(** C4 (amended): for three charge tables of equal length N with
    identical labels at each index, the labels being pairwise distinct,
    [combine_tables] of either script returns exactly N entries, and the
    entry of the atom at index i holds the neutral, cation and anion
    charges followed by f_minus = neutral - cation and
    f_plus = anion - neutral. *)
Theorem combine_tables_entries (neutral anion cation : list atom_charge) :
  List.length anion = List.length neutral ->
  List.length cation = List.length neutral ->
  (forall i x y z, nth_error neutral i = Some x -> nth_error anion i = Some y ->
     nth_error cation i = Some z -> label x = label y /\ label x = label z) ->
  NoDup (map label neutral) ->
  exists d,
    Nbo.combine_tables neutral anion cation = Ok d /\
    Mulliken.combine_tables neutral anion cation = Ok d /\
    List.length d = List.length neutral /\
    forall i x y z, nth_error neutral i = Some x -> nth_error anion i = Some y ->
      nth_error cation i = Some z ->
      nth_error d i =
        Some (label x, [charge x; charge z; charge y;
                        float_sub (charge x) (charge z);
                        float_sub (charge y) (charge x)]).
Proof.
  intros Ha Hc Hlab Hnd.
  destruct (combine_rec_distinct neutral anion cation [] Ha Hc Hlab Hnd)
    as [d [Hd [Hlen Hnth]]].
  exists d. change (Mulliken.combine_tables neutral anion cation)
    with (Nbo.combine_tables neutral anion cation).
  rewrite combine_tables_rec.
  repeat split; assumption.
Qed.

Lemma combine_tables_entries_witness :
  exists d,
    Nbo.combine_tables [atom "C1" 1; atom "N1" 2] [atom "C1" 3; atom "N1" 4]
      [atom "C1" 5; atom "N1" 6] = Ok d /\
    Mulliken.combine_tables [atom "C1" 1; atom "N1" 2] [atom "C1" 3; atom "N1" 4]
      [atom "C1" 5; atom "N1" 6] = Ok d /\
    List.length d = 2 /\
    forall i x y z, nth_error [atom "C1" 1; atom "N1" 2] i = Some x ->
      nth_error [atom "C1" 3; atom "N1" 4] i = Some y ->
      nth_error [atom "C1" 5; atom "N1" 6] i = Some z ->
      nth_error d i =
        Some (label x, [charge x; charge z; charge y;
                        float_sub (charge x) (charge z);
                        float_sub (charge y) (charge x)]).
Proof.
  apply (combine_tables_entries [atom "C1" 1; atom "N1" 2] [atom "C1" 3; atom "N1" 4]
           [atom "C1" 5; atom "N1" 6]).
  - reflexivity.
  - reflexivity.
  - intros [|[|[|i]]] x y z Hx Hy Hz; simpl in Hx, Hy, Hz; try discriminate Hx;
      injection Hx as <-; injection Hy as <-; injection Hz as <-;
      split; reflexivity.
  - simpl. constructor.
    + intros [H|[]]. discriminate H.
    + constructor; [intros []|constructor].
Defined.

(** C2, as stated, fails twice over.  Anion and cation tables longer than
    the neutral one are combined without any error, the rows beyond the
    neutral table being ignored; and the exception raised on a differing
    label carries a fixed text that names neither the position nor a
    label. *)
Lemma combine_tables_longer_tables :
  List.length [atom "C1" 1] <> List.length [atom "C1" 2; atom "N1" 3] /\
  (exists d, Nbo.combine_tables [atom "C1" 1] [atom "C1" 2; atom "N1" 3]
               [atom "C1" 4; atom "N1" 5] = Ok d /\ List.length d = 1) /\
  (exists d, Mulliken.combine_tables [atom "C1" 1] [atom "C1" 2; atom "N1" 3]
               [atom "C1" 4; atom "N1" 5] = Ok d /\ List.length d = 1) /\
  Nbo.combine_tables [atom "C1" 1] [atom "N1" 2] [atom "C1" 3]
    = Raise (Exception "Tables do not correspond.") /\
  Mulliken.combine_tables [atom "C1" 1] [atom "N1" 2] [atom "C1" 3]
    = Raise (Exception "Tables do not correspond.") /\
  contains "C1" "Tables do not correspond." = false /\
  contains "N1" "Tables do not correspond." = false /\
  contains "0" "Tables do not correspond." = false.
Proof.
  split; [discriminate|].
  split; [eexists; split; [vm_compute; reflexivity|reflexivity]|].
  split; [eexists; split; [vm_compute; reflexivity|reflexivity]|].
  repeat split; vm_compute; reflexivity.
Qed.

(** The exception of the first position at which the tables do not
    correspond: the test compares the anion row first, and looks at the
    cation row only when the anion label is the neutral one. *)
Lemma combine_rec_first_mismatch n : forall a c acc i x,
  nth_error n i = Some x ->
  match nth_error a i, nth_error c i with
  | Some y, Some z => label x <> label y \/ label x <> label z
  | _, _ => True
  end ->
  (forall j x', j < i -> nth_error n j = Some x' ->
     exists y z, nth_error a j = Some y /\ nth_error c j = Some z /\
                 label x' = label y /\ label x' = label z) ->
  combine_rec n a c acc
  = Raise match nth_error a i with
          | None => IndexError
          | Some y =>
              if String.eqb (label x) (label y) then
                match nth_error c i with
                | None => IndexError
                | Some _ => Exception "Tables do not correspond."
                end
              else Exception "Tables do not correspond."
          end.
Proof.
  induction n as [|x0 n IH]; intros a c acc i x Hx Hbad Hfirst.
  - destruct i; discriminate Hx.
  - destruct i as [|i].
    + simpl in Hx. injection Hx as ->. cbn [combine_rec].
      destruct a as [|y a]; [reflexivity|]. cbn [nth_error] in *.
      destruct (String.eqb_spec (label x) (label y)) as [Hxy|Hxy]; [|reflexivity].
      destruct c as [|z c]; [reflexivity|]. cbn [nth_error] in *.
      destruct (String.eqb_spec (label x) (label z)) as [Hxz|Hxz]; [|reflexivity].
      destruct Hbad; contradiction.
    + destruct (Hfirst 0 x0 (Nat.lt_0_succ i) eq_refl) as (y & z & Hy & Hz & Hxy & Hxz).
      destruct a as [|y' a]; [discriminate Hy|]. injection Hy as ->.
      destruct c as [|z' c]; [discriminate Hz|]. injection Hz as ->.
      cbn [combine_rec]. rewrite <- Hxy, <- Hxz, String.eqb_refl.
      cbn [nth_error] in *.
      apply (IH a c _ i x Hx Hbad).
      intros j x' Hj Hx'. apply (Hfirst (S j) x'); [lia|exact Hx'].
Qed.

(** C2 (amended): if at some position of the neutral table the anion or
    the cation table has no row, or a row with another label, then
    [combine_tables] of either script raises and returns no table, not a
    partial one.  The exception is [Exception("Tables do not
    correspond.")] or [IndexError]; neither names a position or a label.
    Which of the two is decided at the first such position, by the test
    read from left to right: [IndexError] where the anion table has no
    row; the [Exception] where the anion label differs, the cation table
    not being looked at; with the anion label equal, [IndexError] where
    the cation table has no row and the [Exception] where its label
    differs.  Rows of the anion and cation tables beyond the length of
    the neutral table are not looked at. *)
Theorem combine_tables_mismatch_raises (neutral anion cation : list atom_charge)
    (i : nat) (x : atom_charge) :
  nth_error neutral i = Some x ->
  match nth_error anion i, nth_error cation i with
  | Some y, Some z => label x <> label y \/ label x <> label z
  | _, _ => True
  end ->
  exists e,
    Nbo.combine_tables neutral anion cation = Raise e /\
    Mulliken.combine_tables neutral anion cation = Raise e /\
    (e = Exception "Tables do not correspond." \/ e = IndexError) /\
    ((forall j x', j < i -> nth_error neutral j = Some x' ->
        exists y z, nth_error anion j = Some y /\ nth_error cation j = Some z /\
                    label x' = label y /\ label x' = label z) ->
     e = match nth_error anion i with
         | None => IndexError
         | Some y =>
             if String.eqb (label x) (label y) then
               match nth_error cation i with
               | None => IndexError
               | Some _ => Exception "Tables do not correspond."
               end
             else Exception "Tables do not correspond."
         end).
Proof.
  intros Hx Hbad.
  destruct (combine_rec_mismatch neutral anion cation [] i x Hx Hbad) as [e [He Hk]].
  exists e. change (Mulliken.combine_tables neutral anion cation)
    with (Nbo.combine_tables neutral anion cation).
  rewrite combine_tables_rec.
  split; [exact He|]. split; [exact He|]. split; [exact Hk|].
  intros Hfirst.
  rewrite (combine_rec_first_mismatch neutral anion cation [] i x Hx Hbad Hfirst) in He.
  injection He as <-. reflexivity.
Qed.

════════════════════

Aim of the exercise: Reprint exactly, and only, the lines running from the one containing "intros Hx Hbad." through the last line of the listing above.

Answer to the problem:
  intros Hx Hbad.
  destruct (combine_rec_mismatch neutral anion cation [] i x Hx Hbad) as [e [He Hk]].
  exists e. change (Mulliken.combine_tables neutral anion cation)
    with (Nbo.combine_tables neutral anion cation).
  rewrite combine_tables_rec.
  split; [exact He|]. split; [exact He|]. split; [exact Hk|].
  intros Hfirst.
  rewrite (combine_rec_first_mismatch neutral anion cation [] i x Hx Hbad Hfirst) in He.
  injection He as <-. reflexivity.
Qed.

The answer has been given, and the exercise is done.